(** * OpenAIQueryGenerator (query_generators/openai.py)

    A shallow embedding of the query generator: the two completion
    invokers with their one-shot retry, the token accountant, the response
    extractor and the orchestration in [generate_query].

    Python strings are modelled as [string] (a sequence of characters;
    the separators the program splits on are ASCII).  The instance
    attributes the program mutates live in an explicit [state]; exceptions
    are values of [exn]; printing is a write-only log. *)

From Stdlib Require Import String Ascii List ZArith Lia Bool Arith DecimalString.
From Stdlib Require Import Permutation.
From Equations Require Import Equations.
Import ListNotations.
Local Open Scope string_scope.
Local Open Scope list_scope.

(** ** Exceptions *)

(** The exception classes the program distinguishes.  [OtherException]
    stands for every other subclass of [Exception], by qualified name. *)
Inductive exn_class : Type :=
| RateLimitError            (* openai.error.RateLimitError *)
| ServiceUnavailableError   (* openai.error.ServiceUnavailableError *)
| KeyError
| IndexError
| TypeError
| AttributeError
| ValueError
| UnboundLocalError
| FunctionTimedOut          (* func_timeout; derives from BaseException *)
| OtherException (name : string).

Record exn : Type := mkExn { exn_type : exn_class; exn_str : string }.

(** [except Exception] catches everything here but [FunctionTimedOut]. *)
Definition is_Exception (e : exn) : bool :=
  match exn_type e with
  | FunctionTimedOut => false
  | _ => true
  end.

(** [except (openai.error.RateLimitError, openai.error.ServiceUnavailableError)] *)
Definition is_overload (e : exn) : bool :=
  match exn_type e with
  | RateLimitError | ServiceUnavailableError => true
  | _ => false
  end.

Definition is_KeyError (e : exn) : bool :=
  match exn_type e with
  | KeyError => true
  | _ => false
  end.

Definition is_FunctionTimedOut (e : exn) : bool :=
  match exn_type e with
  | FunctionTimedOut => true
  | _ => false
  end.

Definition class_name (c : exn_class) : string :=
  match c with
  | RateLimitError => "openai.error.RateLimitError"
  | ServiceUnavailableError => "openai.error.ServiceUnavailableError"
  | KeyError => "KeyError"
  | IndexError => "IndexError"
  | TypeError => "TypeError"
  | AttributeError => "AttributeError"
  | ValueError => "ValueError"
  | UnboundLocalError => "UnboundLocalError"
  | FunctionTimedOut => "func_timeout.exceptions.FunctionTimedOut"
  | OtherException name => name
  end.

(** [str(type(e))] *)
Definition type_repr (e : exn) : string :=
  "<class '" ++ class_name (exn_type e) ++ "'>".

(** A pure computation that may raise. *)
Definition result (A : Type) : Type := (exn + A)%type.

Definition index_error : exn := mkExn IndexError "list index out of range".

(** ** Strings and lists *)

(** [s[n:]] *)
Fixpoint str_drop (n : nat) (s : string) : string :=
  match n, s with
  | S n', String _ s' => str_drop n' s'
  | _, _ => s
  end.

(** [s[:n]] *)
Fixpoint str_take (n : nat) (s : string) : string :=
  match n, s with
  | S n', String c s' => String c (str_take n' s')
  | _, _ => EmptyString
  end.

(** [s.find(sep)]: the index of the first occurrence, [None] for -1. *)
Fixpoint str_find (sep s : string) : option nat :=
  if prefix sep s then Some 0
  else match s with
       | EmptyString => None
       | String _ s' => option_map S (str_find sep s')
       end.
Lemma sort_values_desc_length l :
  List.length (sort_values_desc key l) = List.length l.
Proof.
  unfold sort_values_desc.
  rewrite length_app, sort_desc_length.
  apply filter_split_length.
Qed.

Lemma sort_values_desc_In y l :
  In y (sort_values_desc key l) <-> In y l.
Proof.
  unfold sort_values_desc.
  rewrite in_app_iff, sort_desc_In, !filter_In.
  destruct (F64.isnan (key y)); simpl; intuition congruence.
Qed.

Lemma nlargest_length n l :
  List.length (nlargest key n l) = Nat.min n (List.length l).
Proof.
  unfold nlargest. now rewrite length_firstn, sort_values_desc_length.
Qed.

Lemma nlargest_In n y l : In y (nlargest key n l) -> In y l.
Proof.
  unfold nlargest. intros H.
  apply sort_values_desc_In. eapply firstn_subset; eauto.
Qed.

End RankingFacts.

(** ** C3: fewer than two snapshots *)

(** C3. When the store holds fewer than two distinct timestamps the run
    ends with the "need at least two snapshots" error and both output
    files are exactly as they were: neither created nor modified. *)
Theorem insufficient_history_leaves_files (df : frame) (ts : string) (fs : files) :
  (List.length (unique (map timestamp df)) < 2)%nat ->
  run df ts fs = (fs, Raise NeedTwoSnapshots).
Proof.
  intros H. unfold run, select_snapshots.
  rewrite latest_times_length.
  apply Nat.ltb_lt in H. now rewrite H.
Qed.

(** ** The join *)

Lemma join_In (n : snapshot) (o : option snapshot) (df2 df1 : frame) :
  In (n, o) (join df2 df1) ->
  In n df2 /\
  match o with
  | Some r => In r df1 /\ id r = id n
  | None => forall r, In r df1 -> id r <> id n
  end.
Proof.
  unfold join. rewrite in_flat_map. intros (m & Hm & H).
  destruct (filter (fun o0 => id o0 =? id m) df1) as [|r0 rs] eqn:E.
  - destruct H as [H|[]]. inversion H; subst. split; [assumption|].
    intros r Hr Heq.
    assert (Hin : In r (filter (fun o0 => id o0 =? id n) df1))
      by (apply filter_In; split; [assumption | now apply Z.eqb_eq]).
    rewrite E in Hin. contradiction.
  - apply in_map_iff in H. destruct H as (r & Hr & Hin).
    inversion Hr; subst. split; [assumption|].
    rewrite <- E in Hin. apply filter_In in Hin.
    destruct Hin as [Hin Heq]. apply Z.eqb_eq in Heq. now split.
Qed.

• [Assigned task]: Copy exactly. Start at the line containing "rewrite <- E" and continue through the last line of the records.

• [Task output]:
    rewrite <- E in Hin. apply filter_In in Hin.
    destruct Hin as [Hin Heq]. apply Z.eqb_eq in Heq. now split.
Qed.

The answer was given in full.